Once the non-intrusive reduced basis model is constructed, we can use it to calculate spatio-temporal multiple components and tracer concentration in the post-processing step (see Fig. 2) as follows³:

$${\widehat{C}}_{i}({{{\bf{r}}}},t)={\sum }_{k=0}^{6}{\widehat{f}}_{{k}_{i}}({{{\bf{r}}}},t),$$

(17)

For estimating effective diffusivity, we post-process the predicted tracer concentration using the following formulation³:

$${\widehat{D}}_{eff}=\frac{\frac{1}{{N}_{r}}{\sum }_{k=1}^{{N}_{r}}\frac{{\tau }_{D}-0.5}{{\tau }_{D}}* {{{\bf{e}}}}* \left({\widehat{f}}_{1}({{{\bf{r}}}},t\to \infty )-{\widehat{f}}_{2}({{{\bf{r}}}},t\to \infty )\right)}{\frac{({C}_{{{{\rm{tracer}}}},in}-{C}_{{{{\rm{tracer}}}},out})}{{N}_{x}\times {\delta }_{x}}},$$

(18)

where C_tracer,in = 1.0 [mol/m³] is the inlet concentration at the top boundary, C_tracer,out = 0.0 [mol/m³] is the outlet concentration at the bottom boundary, and N_x is the number of lattices in the direction of diffusion (For chip with rock pattern case, it is 512, while for chip with uniform pattern case, it is 256).

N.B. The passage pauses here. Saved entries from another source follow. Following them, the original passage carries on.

(** * The resume editor's version-tracked editing workflow

    A shallow embedding of [frontend/src/Editor.js]: the component state
    declared with [useState], the handlers [saveResume], [handleTitleSave],
    [updatePdfPreview], [handleUndo], [handleExtractAndGenerate],
    [handleSendMessage] and [fetchResumeData], and the parts of the browser
    and of the hosted services those handlers talk to.

    Conventions of the embedding.
    - A JavaScript string is a [string]; one character stands for one code
      unit, so [String.length] is the [.length] of the source.
    - Version numbers are JavaScript numbers holding integers; they are
      modelled in [Z], which agrees with the source below 2^53.
    - A handler is an action on the session.  The values a handler reads
      from its closure are the state of the render that created it, bound
      once at the start of the action ([render]); a setter called with a
      function ([setX(prev => ...)]) reads the latest state instead.
    - The answer of every awaited external call is an argument of the
      handler, so that each [try]/[catch]/[finally] of the source is a case
      analysis on that answer.  Calls started without [await] are run to
      completion in the order in which the source starts them, and a
      handler has finished before the next user action starts.
    - The state cells [templates] and [isLoadingTemplates] belong to the
      template gallery; none of the handlers above reads or writes them,
      and they are kept in a record of their own ([Gallery]). *)

From Stdlib Require Import ZArith Ascii String Lia.
From stdpp Require Import gmap strings list.

Local Open Scope string_scope.
Local Open Scope list_scope.
Local Open Scope Z_scope.

(** ** JavaScript string and array primitives used by the editor *)

Module Js.

(** WhiteSpace and LineTerminator code units below 256, as removed by
    [String.prototype.trim]. *)
Definition is_space (c : ascii) : bool :=
  let n := N_of_ascii c in
  ((n =? 9) || (n =? 10) || (n =? 11) || (n =? 12) || (n =? 13)
   || (n =? 32) || (n =? 160))%N.

Fixpoint trimStart (s : string) : string :=
  match s with
  | EmptyString => EmptyString
  | String c r => if is_space c then trimStart r else s
  end.

Fixpoint trimEnd (s : string) : string :=
  match s with
  | EmptyString => EmptyString
  | String c r =>
      match trimEnd r with
      | EmptyString => if is_space c then EmptyString else String c EmptyString
      | r' => String c r'
      end
  end.

Definition trim (s : string) : string := trimEnd (trimStart s).

(** Truthiness of a string: only the empty string is falsy. *)
Definition truthy (s : string) : bool :=
  match s with EmptyString => false | String _ _ => true end.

An important aspect of the training process is scaling the inputs and outputs, as proper scaling ensures robust model performance. We apply standard scaling to the inputs and minmax scaling to the outputs¹⁰⁵.

Another critical aspect is the sampling process. The training samples must be representative of the entire range of parameters. We employ the Latin Hypercube Sampling method¹⁰⁶ to sample the latent space and subsequently generate geometries for the Lattice–Boltzmann simulations.

The number of NI-RB models constructed corresponds to the number of transported components, plus an additional model for the tracer. Although each model receives the same set of input parameters, it predicts a different output response. Importantly, the models can be trained in parallel, as they are independent of one another.

Predicting locations with a high probability of precipitation and growth direction

To predict locations with a high probability of precipitation or growth directions, we post-process the stationary multiple species concentrations predicted by the NI-RB models using chemical equilibrium calculations. Chemical equilibrium is computed by minimizing the Gibbs free energy to obtain the equilibrium concentrations of all species, following the formulation described in Leal et al.¹⁰⁷. These calculations are performed using the open-source software Reaktoro¹⁰⁸.

For our experimental cases, we use the PHREEQC database within Reaktoro together with the WATEQ Debye-Hückel model to compute aqueous species activities¹⁰⁹. Reaktoro takes the multicomponent concentrations predicted by the NI-RB models as input and returns the saturation index of SrSO₄, which is then used to assess possible precipitation locations or growth directions. Each calculation took 6.9 × 10⁻⁴ s.

Regions in which the predicted saturation index of SrSO₄ exceeds zero indicate a high probability of newly precipitated SrSO₄ crystals or the growth of existing crystals. We use these regions as a criterion to evaluate the predictive accuracy of the toolbox. When the predicted regions cover most of these events, as qualitatively assessed from the subsequent image, the toolbox prediction is considered accurate.